<<<<

(** A key that would be taken twice. *)
Definition clash (partitions : list string) (merged d : dict) : Prop := exists k v, entries_in partitions d k v /\ k ∈ od_keys merged.
Definition new_entries (partitions : list string) (merged d : dict) : dict :=
  filter (fun kv => tagged_in partitions kv.2 = true /\ kv.1 ∉ od_keys merged) d.

Section tagged_entry.
Context (partitions : list string) (k v tag : string) (Htag : entry_tag v = Some tag).

Lemma tagged_in_tag : tagged_in partitions v = bool_decide (tag ∈ partitions).
Proof using Htag. unfold tagged_in. by rewrite Htag. Qed.

Lemma untagged_cons d : untagged ((k, v) :: d) <-> untagged d.
Proof using Htag.
  split; intros (k' & v' & H & Hv); [apply elem_of_cons in H as [[= -> ->]|H]; [congruence|]|]; exists k', v'; (split; [|done]); [done|by right].
Qed.

Lemma clash_cons merged d : clash partitions merged ((k, v) :: d) <-> (tag ∈ partitions /\ k ∈ od_keys merged) \/ clash partitions merged d.
Proof using Htag.
  unfold clash, entries_in. split.
  - intros (k' & v' & [[[= -> ->]|H]%elem_of_cons Ht] & Hk); [left|right; by exists k', v'].
    rewrite tagged_in_tag in Ht. by apply bool_decide_eq_true in Ht.
  - intros [[Ht Hk]|(k' & v' & [H Ht] & Hk)].
    + exists k, v. split; [|done]. split; [by left|]. rewrite tagged_in_tag. by apply bool_decide_eq_true_2.
    + exists k', v'. split; [|done]. split; [by right|done].
Qed.

Lemma new_entries_cons merged d :
  new_entries partitions merged ((k, v) :: d) =
  (if bool_decide (tag ∈ partitions) && negb (bool_decide (k ∈ od_keys merged)) then [(k, v)] else []) ++ new_entries partitions merged d.
Proof using Htag.
  unfold new_entries. rewrite filter_cons. cbn [fst snd]. rewrite tagged_in_tag. case_decide as D.
  - rewrite bool_decide_eq_true in D. destruct D. by rewrite bool_decide_eq_true_2, bool_decide_eq_false_2.
  - rewrite bool_decide_eq_true in D. destruct (bool_decide (tag ∈ partitions)) eqn:H1; [|done]. apply bool_decide_eq_true in H1.
    destruct (bool_decide (k ∈ od_keys merged)) eqn:H2; [done|]. apply bool_decide_eq_false in H2. tauto.
Qed.
End tagged_entry.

>>>>

■ Task goal ■
What is needed is the data above, output in full and exactly as it stands.

■ Solved exercise ■
(** A key that would be taken twice. *)
Definition clash (partitions : list string) (merged d : dict) : Prop := exists k v, entries_in partitions d k v /\ k ∈ od_keys merged.
Definition new_entries (partitions : list string) (merged d : dict) : dict :=
  filter (fun kv => tagged_in partitions kv.2 = true /\ kv.1 ∉ od_keys merged) d.

Section tagged_entry.
Context (partitions : list string) (k v tag : string) (Htag : entry_tag v = Some tag).

Lemma tagged_in_tag : tagged_in partitions v = bool_decide (tag ∈ partitions).
Proof using Htag. unfold tagged_in. by rewrite Htag. Qed.

Lemma untagged_cons d : untagged ((k, v) :: d) <-> untagged d.
Proof using Htag.
  split; intros (k' & v' & H & Hv); [apply elem_of_cons in H as [[= -> ->]|H]; [congruence|]|]; exists k', v'; (split; [|done]); [done|by right].
Qed.

Lemma clash_cons merged d : clash partitions merged ((k, v) :: d) <-> (tag ∈ partitions /\ k ∈ od_keys merged) \/ clash partitions merged d.
Proof using Htag.
  unfold clash, entries_in. split.
  - intros (k' & v' & [[[= -> ->]|H]%elem_of_cons Ht] & Hk); [left|right; by exists k', v'].
    rewrite tagged_in_tag in Ht. by apply bool_decide_eq_true in Ht.
  - intros [[Ht Hk]|(k' & v' & [H Ht] & Hk)].
    + exists k, v. split; [|done]. split; [by left|]. rewrite tagged_in_tag. by apply bool_decide_eq_true_2.
    + exists k', v'. split; [|done]. split; [by right|done].
Qed.

Lemma new_entries_cons merged d :
  new_entries partitions merged ((k, v) :: d) =
  (if bool_decide (tag ∈ partitions) && negb (bool_decide (k ∈ od_keys merged)) then [(k, v)] else []) ++ new_entries partitions merged d.
Proof using Htag.
  unfold new_entries. rewrite filter_cons. cbn [fst snd]. rewrite tagged_in_tag. case_decide as D.
  - rewrite bool_decide_eq_true in D. destruct D. by rewrite bool_decide_eq_true_2, bool_decide_eq_false_2.
  - rewrite bool_decide_eq_true in D. destruct (bool_decide (tag ∈ partitions)) eqn:H1; [|done]. apply bool_decide_eq_true in H1.
    destruct (bool_decide (k ∈ od_keys merged)) eqn:H2; [done|]. apply bool_decide_eq_false in H2. tauto.
Qed.
End tagged_entry.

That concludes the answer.